[WHAT YOU ARE ASKED TO DO] Lines where the string "Python" appears are to be copied from the entries below.

[MATERIAL SUPPLIED]
###

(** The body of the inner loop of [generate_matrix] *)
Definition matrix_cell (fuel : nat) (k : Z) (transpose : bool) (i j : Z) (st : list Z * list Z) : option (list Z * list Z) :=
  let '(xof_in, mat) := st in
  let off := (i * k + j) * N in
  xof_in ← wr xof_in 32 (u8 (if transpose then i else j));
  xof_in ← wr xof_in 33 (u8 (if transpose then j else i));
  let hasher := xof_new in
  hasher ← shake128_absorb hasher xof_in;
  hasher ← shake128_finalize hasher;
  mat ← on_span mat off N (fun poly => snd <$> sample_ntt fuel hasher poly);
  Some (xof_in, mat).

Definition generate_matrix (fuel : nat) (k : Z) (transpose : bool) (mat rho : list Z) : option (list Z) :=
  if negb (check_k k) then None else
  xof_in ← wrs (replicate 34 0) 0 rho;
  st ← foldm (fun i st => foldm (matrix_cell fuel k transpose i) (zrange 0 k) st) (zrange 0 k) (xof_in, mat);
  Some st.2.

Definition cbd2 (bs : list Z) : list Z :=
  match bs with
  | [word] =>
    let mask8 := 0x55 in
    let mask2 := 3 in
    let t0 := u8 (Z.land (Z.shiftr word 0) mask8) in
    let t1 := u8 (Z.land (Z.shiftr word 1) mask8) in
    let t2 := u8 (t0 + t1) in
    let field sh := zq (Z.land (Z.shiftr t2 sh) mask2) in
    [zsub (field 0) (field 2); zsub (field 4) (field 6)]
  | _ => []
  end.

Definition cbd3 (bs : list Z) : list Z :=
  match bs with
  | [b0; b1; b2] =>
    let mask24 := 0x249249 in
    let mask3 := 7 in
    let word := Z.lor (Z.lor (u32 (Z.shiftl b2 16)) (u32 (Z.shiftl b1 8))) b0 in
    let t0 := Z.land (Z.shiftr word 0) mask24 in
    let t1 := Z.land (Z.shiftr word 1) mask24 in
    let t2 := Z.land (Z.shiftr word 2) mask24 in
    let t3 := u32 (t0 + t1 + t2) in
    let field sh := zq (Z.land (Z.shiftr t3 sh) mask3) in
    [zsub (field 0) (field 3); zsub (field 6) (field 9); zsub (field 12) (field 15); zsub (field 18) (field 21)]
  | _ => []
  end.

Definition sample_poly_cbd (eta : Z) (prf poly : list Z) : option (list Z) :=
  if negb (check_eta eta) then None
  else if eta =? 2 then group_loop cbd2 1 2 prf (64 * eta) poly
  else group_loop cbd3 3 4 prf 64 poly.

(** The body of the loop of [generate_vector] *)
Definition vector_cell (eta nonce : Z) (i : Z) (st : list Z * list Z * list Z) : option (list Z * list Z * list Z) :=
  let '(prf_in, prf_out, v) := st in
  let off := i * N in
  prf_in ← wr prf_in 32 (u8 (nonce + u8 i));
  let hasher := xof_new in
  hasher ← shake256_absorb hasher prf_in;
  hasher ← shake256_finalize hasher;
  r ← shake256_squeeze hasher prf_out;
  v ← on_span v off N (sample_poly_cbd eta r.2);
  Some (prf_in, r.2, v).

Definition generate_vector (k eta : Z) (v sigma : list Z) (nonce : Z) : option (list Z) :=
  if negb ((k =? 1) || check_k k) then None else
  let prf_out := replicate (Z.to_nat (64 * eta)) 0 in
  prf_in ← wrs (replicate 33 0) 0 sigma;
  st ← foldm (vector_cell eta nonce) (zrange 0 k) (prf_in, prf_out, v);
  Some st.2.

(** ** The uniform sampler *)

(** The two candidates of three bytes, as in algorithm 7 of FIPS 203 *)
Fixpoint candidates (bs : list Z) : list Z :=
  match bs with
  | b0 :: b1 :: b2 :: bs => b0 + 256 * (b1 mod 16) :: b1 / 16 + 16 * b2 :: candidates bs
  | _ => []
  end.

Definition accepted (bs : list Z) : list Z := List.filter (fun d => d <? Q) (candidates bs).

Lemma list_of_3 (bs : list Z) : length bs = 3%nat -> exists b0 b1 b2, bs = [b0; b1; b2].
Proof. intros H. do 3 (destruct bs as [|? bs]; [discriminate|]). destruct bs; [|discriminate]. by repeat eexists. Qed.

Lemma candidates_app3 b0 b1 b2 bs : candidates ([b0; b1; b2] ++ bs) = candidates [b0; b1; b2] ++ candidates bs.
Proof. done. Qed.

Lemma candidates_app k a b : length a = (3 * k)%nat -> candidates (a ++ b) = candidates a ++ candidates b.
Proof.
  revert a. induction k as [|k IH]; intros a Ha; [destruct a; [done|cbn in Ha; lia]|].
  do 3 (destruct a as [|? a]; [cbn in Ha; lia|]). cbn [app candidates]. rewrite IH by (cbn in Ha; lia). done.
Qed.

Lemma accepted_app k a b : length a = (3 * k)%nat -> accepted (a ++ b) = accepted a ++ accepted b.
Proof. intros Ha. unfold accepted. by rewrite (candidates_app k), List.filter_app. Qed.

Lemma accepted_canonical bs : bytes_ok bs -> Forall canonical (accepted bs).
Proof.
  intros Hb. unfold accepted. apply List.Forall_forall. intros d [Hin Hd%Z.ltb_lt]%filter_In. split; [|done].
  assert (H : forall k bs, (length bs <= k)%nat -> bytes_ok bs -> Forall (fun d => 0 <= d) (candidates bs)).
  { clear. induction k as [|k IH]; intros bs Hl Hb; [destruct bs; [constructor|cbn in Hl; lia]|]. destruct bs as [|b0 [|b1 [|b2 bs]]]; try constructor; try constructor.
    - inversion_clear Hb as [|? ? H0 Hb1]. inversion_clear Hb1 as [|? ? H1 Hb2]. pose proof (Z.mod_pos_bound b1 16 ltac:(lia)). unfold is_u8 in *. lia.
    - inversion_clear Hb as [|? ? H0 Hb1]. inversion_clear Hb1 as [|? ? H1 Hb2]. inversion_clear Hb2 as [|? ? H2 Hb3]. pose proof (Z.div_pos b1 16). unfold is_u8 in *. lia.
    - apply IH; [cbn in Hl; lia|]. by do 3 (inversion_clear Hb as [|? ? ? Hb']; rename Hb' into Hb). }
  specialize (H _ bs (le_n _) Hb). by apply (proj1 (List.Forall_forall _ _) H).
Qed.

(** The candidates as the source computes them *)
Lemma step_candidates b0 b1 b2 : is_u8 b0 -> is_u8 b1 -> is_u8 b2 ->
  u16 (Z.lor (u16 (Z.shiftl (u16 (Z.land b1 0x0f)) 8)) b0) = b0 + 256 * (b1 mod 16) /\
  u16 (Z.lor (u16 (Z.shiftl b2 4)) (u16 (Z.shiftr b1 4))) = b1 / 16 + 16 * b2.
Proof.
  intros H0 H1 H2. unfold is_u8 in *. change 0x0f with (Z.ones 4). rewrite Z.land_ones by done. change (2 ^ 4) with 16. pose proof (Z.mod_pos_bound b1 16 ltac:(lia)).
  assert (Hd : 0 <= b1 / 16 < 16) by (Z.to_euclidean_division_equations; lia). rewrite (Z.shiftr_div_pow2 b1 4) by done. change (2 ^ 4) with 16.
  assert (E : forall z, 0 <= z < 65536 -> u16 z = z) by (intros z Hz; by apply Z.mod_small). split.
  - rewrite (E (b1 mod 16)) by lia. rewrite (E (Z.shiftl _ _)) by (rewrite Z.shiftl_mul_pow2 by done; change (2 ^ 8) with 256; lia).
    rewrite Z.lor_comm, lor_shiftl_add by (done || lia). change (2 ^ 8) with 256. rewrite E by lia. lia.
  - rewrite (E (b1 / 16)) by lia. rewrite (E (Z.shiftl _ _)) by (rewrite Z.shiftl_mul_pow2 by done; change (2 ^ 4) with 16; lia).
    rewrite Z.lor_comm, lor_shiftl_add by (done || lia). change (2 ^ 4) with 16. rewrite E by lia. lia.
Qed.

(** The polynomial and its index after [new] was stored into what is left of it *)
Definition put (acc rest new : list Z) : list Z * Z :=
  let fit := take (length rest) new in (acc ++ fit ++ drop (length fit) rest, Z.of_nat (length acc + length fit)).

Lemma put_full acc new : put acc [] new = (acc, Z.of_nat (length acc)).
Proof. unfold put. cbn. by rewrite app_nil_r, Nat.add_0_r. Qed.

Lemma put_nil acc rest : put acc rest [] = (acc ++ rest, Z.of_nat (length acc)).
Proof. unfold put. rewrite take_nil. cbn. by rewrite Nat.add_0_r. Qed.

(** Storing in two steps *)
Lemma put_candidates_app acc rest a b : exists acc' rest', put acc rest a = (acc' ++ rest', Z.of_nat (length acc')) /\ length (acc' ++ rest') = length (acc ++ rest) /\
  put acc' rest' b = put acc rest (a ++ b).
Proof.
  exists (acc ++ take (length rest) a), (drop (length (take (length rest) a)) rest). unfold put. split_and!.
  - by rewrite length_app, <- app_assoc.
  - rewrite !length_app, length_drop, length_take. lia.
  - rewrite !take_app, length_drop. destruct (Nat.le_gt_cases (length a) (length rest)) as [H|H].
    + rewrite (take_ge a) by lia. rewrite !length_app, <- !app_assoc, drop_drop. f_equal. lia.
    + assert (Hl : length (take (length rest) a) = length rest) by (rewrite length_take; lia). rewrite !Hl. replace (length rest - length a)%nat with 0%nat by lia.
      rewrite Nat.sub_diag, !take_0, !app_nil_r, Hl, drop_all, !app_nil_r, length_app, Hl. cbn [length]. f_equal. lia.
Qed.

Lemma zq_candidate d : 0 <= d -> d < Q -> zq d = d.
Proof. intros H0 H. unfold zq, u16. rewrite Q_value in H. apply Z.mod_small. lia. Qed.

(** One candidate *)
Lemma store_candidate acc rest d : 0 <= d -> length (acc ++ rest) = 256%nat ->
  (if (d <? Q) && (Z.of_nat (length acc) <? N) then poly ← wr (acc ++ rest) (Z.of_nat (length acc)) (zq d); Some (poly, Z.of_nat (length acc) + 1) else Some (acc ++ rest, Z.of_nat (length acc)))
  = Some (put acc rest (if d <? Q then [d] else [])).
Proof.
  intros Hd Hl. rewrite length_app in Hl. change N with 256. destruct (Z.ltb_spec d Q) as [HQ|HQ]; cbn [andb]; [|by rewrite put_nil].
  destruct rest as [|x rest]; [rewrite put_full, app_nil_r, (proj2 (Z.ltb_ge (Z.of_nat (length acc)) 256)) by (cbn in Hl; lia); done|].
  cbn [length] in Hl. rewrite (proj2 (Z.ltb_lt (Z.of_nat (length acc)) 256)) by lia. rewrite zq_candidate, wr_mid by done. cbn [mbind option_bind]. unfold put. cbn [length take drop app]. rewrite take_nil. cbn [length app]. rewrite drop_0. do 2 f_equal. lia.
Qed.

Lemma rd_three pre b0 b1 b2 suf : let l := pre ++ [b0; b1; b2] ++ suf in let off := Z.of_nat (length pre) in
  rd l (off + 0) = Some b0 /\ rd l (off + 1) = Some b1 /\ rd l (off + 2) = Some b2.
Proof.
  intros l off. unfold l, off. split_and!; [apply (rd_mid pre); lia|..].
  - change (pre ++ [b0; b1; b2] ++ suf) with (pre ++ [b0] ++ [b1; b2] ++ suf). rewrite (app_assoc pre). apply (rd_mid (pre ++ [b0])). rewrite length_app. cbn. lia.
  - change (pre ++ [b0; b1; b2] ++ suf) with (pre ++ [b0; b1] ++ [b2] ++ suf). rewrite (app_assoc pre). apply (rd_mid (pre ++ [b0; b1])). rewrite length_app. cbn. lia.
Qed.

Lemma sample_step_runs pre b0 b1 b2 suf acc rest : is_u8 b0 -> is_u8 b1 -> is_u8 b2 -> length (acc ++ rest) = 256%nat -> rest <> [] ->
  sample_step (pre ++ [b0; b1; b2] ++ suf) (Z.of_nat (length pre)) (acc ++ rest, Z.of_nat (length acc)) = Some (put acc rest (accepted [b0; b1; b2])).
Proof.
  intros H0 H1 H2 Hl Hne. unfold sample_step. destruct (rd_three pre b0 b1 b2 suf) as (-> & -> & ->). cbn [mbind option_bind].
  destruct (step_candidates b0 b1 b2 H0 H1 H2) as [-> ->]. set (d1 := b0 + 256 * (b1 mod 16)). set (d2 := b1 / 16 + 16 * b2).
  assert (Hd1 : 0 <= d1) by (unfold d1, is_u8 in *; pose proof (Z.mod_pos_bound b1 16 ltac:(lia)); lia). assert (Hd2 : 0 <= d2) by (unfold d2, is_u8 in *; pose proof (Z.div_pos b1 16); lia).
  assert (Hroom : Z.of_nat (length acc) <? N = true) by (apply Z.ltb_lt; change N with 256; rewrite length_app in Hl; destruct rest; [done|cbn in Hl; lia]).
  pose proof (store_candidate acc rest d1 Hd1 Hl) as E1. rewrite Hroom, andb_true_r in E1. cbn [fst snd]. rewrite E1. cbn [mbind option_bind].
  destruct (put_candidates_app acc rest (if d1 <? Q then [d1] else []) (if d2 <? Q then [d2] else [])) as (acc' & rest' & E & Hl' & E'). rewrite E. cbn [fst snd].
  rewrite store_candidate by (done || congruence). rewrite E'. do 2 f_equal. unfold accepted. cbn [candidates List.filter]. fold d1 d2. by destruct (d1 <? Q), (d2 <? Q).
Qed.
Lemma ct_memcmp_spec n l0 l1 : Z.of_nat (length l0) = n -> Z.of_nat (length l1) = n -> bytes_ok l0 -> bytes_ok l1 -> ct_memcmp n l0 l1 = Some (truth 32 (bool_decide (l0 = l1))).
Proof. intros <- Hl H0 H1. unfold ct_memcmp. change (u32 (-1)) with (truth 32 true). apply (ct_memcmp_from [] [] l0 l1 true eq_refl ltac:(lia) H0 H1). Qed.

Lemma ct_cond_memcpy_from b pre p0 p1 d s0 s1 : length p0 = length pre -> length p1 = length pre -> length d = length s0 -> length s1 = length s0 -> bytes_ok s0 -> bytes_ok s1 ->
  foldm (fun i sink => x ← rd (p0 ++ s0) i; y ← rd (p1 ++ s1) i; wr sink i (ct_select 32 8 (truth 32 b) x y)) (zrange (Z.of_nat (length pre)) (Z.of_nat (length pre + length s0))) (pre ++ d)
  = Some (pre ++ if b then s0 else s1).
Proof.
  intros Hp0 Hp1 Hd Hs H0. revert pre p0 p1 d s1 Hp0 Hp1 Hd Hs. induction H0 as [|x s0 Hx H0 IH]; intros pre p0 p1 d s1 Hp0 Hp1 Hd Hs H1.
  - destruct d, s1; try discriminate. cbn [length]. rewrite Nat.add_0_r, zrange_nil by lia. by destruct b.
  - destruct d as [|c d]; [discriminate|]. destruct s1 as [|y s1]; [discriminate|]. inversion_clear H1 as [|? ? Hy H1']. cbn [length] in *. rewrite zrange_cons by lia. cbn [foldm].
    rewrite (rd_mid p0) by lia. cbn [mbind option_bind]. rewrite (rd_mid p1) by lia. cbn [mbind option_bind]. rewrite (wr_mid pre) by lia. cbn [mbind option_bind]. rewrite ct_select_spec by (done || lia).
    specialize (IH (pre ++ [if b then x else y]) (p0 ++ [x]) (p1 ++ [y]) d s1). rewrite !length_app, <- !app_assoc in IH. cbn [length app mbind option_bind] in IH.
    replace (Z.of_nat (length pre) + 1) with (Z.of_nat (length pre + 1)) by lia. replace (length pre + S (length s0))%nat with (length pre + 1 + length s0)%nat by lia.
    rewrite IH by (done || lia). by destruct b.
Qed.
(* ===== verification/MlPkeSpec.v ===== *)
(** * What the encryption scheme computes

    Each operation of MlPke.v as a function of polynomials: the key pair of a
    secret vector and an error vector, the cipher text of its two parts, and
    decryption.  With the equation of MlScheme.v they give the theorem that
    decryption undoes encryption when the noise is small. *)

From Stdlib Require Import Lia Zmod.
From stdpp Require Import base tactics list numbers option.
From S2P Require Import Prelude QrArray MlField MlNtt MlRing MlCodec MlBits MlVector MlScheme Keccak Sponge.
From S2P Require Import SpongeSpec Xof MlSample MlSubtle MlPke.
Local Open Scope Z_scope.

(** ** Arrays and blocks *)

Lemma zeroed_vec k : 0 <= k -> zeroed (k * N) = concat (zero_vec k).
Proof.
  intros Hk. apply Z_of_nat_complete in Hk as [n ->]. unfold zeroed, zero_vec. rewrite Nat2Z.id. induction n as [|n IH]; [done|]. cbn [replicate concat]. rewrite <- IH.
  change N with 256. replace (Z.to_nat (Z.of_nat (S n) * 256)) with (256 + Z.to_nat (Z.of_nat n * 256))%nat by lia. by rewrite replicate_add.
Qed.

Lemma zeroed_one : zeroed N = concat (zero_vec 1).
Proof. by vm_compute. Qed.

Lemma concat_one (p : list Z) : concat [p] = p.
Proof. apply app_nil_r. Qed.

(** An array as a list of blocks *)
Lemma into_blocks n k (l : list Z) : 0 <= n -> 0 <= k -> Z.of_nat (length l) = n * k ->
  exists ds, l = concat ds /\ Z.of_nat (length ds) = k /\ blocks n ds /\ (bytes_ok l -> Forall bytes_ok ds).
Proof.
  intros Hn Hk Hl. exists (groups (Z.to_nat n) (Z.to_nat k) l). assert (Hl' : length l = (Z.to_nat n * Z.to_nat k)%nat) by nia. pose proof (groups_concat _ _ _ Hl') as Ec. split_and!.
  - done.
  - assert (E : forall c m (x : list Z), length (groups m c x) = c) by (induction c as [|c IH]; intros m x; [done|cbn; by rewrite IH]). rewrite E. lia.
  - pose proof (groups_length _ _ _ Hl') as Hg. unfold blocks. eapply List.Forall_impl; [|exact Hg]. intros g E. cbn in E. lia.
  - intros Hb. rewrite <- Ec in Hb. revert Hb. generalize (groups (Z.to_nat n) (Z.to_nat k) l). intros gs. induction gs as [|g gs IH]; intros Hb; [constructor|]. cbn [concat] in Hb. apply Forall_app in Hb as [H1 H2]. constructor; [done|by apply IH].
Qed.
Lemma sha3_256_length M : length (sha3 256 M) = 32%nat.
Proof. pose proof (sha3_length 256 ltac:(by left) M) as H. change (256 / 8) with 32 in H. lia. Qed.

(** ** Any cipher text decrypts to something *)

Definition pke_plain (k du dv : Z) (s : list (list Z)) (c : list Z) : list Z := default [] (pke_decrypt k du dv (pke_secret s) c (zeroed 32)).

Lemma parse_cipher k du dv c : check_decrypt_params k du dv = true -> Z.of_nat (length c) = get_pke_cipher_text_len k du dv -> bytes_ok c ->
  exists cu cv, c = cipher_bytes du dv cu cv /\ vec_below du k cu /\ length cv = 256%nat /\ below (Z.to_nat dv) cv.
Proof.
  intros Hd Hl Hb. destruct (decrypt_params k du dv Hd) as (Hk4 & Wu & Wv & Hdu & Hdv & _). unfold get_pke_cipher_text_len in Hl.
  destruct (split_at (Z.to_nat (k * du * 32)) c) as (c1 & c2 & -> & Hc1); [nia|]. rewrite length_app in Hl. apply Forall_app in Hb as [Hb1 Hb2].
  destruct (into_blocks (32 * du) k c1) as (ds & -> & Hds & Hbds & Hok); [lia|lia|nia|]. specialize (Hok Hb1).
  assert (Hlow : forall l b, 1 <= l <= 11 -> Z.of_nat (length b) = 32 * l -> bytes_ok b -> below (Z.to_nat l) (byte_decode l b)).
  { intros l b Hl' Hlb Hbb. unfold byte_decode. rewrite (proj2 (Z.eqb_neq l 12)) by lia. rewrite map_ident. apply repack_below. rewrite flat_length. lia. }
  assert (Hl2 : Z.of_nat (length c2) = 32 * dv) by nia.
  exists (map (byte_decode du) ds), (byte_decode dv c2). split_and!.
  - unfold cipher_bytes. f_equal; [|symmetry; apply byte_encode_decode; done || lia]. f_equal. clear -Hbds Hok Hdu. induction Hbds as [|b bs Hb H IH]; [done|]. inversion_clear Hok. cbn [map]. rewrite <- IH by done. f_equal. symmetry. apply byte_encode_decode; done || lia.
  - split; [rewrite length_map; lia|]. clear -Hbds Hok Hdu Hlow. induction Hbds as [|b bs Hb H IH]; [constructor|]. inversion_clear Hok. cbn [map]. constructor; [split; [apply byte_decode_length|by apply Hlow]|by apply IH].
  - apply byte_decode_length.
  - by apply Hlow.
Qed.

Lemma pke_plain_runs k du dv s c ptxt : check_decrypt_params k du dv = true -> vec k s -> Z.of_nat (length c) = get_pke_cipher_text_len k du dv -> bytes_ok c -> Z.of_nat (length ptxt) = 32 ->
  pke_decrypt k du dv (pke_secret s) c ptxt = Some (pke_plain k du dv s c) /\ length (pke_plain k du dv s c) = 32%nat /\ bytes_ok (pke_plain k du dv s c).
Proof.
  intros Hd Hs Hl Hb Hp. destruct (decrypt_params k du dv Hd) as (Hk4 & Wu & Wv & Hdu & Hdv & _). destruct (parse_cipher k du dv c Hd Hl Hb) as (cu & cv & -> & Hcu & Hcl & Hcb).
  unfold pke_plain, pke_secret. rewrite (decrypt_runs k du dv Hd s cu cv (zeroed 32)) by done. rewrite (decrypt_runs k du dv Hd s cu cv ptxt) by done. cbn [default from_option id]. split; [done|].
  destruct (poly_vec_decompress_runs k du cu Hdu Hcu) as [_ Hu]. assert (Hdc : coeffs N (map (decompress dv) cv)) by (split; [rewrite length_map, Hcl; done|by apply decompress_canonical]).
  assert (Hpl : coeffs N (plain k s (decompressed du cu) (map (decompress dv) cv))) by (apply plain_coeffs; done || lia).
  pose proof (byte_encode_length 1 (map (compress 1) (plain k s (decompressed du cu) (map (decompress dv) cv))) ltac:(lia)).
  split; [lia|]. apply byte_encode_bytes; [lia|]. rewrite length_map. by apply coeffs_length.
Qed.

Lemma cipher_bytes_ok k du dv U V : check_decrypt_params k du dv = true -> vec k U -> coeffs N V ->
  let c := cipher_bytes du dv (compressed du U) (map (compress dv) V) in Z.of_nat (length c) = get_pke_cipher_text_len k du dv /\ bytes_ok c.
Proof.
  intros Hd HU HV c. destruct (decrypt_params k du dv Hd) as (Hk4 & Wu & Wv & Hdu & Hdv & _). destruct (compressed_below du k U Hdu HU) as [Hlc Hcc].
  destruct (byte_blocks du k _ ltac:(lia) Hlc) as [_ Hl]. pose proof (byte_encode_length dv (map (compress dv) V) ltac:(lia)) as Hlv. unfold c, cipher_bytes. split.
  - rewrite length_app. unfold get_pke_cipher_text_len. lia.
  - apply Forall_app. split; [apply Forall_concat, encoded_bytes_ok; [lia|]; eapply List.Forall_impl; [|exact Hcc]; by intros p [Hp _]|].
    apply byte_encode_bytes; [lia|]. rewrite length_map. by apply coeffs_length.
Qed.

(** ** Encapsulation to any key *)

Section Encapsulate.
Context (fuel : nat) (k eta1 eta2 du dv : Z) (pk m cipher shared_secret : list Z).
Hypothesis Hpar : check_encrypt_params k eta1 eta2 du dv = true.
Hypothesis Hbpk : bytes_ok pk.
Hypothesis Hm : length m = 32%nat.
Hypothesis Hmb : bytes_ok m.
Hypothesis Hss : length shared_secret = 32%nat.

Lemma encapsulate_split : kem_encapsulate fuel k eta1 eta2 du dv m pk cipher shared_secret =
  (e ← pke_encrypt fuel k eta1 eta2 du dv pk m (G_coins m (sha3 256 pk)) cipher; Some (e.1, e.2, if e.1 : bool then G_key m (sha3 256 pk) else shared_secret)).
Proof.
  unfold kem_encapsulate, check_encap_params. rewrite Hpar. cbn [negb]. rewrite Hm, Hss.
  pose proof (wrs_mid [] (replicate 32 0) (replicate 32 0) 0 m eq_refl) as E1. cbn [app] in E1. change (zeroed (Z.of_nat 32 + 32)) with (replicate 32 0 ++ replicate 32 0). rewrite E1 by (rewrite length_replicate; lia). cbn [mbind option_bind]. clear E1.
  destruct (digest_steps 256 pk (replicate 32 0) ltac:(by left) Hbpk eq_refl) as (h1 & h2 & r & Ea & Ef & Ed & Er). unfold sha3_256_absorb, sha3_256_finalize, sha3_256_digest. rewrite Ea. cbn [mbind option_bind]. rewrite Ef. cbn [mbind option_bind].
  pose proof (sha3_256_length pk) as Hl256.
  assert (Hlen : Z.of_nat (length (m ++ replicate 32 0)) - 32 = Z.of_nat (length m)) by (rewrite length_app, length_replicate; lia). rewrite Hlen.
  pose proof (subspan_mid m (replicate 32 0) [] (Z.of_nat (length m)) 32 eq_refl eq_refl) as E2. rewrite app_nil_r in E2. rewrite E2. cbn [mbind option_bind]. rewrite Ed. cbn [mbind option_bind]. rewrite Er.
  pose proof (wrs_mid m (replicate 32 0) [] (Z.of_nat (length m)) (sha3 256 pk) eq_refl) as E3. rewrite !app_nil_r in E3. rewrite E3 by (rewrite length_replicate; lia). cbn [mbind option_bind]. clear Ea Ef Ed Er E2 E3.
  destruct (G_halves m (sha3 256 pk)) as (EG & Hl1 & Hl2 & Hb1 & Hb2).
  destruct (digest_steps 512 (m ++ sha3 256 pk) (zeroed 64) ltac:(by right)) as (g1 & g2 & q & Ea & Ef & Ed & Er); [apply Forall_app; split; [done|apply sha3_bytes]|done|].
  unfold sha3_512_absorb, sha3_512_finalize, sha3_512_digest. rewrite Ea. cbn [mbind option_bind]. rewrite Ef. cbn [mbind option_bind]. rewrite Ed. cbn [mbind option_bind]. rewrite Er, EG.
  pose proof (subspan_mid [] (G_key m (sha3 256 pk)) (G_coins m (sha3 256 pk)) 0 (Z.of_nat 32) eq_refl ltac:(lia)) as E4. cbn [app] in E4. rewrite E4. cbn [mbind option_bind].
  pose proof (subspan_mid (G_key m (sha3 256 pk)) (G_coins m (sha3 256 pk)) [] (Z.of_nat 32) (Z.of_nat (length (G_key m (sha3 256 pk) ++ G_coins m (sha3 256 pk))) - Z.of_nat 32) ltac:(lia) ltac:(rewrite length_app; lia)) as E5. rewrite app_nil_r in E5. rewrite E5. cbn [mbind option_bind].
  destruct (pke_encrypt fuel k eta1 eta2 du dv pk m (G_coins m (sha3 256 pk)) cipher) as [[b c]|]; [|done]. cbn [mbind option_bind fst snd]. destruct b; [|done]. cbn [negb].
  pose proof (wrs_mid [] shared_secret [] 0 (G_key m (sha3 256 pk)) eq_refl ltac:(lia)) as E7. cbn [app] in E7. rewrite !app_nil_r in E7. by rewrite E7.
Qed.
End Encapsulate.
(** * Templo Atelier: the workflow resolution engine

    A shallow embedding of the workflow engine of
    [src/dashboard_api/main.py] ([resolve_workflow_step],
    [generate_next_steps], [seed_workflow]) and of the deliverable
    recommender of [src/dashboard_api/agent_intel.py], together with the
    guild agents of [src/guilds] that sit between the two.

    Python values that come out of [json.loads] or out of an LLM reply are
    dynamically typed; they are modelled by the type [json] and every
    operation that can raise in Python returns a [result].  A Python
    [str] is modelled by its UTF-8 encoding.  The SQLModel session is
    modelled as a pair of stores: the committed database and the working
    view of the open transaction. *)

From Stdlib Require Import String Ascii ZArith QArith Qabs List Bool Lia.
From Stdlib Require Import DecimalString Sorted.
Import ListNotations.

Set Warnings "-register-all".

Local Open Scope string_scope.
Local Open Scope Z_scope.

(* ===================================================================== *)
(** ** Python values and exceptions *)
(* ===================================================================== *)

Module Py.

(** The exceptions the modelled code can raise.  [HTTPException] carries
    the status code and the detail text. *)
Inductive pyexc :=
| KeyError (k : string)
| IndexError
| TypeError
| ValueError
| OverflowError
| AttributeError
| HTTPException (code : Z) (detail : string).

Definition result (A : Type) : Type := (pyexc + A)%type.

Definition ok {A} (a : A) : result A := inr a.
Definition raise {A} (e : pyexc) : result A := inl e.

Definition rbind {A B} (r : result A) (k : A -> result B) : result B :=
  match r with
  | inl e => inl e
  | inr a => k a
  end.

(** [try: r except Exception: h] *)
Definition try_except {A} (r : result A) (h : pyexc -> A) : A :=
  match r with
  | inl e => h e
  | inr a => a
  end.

###

[SOLVED EXERCISE]
    Python values that come out of [json.loads] or out of an LLM reply are
    operation that can raise in Python returns a [result].  A Python
(** ** Python values and exceptions *)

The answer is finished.